__Exercise data__:
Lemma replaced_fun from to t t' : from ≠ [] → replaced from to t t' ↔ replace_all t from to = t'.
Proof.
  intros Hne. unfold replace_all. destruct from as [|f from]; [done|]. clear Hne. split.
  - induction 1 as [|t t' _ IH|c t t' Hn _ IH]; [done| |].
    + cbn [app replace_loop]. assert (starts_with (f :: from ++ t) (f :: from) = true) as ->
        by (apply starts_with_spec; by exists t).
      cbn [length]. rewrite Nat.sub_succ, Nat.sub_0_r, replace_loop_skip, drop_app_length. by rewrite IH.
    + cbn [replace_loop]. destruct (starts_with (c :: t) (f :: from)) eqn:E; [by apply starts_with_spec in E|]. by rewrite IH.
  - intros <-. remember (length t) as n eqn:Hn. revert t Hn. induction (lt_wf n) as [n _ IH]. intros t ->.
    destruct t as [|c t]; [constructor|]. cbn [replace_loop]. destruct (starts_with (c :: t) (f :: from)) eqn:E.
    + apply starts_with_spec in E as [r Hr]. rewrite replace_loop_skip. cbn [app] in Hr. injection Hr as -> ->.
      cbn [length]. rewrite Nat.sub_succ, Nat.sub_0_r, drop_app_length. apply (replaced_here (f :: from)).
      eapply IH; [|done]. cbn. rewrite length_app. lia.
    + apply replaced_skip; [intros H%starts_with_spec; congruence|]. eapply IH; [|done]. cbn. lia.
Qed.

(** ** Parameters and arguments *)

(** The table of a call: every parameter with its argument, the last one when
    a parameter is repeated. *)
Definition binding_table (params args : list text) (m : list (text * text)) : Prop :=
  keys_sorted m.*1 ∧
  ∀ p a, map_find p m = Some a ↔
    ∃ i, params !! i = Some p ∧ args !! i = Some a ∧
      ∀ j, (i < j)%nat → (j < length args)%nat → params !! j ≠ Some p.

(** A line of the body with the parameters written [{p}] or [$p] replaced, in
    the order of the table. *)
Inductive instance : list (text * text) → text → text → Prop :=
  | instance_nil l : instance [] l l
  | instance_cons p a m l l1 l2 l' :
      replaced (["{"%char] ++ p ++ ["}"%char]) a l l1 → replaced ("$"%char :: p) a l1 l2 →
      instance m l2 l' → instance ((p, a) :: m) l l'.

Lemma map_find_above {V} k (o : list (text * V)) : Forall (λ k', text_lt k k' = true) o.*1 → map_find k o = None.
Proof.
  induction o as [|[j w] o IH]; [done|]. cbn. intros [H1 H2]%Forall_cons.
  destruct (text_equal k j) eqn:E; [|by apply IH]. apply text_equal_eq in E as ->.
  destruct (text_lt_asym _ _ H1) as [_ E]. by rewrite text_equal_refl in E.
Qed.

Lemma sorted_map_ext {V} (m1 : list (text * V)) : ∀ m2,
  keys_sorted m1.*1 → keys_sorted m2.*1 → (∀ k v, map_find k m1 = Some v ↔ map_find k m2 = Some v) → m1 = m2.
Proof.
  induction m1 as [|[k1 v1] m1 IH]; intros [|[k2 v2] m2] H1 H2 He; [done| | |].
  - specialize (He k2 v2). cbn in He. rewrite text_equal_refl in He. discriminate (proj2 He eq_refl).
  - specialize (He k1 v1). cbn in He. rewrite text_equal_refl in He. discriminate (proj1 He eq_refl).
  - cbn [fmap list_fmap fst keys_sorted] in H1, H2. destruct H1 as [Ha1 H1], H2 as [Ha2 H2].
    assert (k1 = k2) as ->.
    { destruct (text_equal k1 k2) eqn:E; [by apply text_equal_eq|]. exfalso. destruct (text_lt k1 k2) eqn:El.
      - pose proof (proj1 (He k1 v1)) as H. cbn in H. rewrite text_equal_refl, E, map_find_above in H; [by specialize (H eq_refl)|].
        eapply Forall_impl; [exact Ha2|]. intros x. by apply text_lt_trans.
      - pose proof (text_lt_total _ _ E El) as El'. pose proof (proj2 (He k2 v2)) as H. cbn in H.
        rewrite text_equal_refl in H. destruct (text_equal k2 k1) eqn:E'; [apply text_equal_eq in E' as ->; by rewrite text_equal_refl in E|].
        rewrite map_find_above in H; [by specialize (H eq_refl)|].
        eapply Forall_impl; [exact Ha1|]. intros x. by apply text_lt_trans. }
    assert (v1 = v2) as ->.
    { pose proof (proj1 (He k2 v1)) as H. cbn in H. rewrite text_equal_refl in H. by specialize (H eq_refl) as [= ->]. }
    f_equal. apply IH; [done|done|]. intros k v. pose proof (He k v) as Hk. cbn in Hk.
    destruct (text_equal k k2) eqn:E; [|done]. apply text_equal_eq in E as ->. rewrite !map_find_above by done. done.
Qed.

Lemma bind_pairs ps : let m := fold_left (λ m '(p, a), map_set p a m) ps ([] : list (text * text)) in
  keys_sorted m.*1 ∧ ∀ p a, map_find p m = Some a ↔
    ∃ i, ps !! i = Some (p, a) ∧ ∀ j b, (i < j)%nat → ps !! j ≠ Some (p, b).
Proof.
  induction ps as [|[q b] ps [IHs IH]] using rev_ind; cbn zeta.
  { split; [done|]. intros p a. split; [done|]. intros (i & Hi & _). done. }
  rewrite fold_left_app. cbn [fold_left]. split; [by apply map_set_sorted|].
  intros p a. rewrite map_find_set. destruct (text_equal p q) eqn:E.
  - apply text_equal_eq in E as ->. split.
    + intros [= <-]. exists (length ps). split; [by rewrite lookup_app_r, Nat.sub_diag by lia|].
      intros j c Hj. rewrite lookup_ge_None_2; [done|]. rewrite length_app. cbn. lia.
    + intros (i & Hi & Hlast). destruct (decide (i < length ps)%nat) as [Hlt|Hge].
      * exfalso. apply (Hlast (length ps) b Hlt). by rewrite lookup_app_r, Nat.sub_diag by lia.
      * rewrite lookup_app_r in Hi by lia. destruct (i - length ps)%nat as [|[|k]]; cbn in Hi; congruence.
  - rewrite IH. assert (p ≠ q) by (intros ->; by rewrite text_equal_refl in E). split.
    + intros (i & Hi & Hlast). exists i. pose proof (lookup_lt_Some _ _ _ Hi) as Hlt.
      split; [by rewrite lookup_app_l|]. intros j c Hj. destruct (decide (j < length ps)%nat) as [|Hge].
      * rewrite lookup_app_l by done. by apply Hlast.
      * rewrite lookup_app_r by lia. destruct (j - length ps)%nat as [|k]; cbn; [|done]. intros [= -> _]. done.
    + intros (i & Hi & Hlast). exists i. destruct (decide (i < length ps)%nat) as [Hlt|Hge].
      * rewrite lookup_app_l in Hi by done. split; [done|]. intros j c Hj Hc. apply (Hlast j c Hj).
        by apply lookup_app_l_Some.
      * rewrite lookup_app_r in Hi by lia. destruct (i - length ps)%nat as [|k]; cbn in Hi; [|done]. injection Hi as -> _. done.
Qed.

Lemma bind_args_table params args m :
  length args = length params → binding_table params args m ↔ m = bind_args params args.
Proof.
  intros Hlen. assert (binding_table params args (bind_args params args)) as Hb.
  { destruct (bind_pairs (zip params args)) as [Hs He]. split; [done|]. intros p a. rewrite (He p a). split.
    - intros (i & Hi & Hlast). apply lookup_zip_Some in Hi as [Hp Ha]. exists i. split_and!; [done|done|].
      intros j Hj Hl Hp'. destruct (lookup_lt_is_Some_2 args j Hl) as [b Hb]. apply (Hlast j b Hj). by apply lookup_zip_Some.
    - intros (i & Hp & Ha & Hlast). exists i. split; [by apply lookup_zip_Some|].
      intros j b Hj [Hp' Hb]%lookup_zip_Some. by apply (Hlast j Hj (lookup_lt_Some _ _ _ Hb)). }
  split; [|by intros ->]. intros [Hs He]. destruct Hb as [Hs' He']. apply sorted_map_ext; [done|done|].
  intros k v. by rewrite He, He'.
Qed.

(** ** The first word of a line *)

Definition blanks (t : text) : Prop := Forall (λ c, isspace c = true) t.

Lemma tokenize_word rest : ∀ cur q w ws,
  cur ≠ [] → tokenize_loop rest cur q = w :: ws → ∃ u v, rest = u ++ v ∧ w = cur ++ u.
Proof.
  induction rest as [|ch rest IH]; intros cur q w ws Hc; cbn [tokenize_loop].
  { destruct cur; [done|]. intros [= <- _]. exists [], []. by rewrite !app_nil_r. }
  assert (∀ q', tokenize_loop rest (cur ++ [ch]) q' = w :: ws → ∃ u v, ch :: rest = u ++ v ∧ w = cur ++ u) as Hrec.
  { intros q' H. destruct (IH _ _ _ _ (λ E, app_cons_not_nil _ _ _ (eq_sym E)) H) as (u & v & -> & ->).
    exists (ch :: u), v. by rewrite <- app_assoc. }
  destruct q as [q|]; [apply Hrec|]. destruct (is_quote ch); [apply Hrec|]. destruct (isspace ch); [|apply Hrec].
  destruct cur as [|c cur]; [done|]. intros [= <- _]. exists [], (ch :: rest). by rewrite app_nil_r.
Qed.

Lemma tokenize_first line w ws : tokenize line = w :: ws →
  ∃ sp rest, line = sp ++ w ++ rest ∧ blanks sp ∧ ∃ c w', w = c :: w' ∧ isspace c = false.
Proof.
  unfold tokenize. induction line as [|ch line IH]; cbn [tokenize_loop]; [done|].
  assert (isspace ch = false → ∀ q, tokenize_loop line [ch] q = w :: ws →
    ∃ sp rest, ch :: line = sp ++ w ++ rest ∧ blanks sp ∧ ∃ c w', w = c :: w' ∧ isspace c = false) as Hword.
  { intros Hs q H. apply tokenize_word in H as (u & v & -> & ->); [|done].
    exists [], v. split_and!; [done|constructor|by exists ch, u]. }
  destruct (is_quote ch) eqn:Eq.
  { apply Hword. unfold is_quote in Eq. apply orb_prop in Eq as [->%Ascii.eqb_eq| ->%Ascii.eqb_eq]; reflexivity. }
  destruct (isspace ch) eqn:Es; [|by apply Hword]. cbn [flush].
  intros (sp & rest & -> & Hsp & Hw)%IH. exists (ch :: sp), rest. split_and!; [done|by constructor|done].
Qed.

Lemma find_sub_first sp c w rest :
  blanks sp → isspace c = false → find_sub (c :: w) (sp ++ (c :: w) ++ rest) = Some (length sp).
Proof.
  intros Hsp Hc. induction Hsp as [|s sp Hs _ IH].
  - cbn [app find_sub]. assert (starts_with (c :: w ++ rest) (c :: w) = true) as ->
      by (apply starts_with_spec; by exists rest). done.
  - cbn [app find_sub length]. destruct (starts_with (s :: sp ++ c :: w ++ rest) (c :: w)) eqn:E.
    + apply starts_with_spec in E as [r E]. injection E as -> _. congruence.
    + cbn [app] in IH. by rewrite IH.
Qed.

__Required work__: Print exactly, and only, the lines beginning at the top of the listing and ending at the line with "induction o as".

__Written reply__:
Lemma replaced_fun from to t t' : from ≠ [] → replaced from to t t' ↔ replace_all t from to = t'.
Proof.
  intros Hne. unfold replace_all. destruct from as [|f from]; [done|]. clear Hne. split.
  - induction 1 as [|t t' _ IH|c t t' Hn _ IH]; [done| |].
    + cbn [app replace_loop]. assert (starts_with (f :: from ++ t) (f :: from) = true) as ->
        by (apply starts_with_spec; by exists t).
      cbn [length]. rewrite Nat.sub_succ, Nat.sub_0_r, replace_loop_skip, drop_app_length. by rewrite IH.
    + cbn [replace_loop]. destruct (starts_with (c :: t) (f :: from)) eqn:E; [by apply starts_with_spec in E|]. by rewrite IH.
  - intros <-. remember (length t) as n eqn:Hn. revert t Hn. induction (lt_wf n) as [n _ IH]. intros t ->.
    destruct t as [|c t]; [constructor|]. cbn [replace_loop]. destruct (starts_with (c :: t) (f :: from)) eqn:E.
    + apply starts_with_spec in E as [r Hr]. rewrite replace_loop_skip. cbn [app] in Hr. injection Hr as -> ->.
      cbn [length]. rewrite Nat.sub_succ, Nat.sub_0_r, drop_app_length. apply (replaced_here (f :: from)).
      eapply IH; [|done]. cbn. rewrite length_app. lia.
    + apply replaced_skip; [intros H%starts_with_spec; congruence|]. eapply IH; [|done]. cbn. lia.
Qed.

(** ** Parameters and arguments *)

(** The table of a call: every parameter with its argument, the last one when
    a parameter is repeated. *)
Definition binding_table (params args : list text) (m : list (text * text)) : Prop :=
  keys_sorted m.*1 ∧
  ∀ p a, map_find p m = Some a ↔
    ∃ i, params !! i = Some p ∧ args !! i = Some a ∧
      ∀ j, (i < j)%nat → (j < length args)%nat → params !! j ≠ Some p.

(** A line of the body with the parameters written [{p}] or [$p] replaced, in
    the order of the table. *)
Inductive instance : list (text * text) → text → text → Prop :=
  | instance_nil l : instance [] l l
  | instance_cons p a m l l1 l2 l' :
      replaced (["{"%char] ++ p ++ ["}"%char]) a l l1 → replaced ("$"%char :: p) a l1 l2 →
      instance m l2 l' → instance ((p, a) :: m) l l'.

Lemma map_find_above {V} k (o : list (text * V)) : Forall (λ k', text_lt k k' = true) o.*1 → map_find k o = None.
Proof.
  induction o as [|[j w] o IH]; [done|]. cbn. intros [H1 H2]%Forall_cons.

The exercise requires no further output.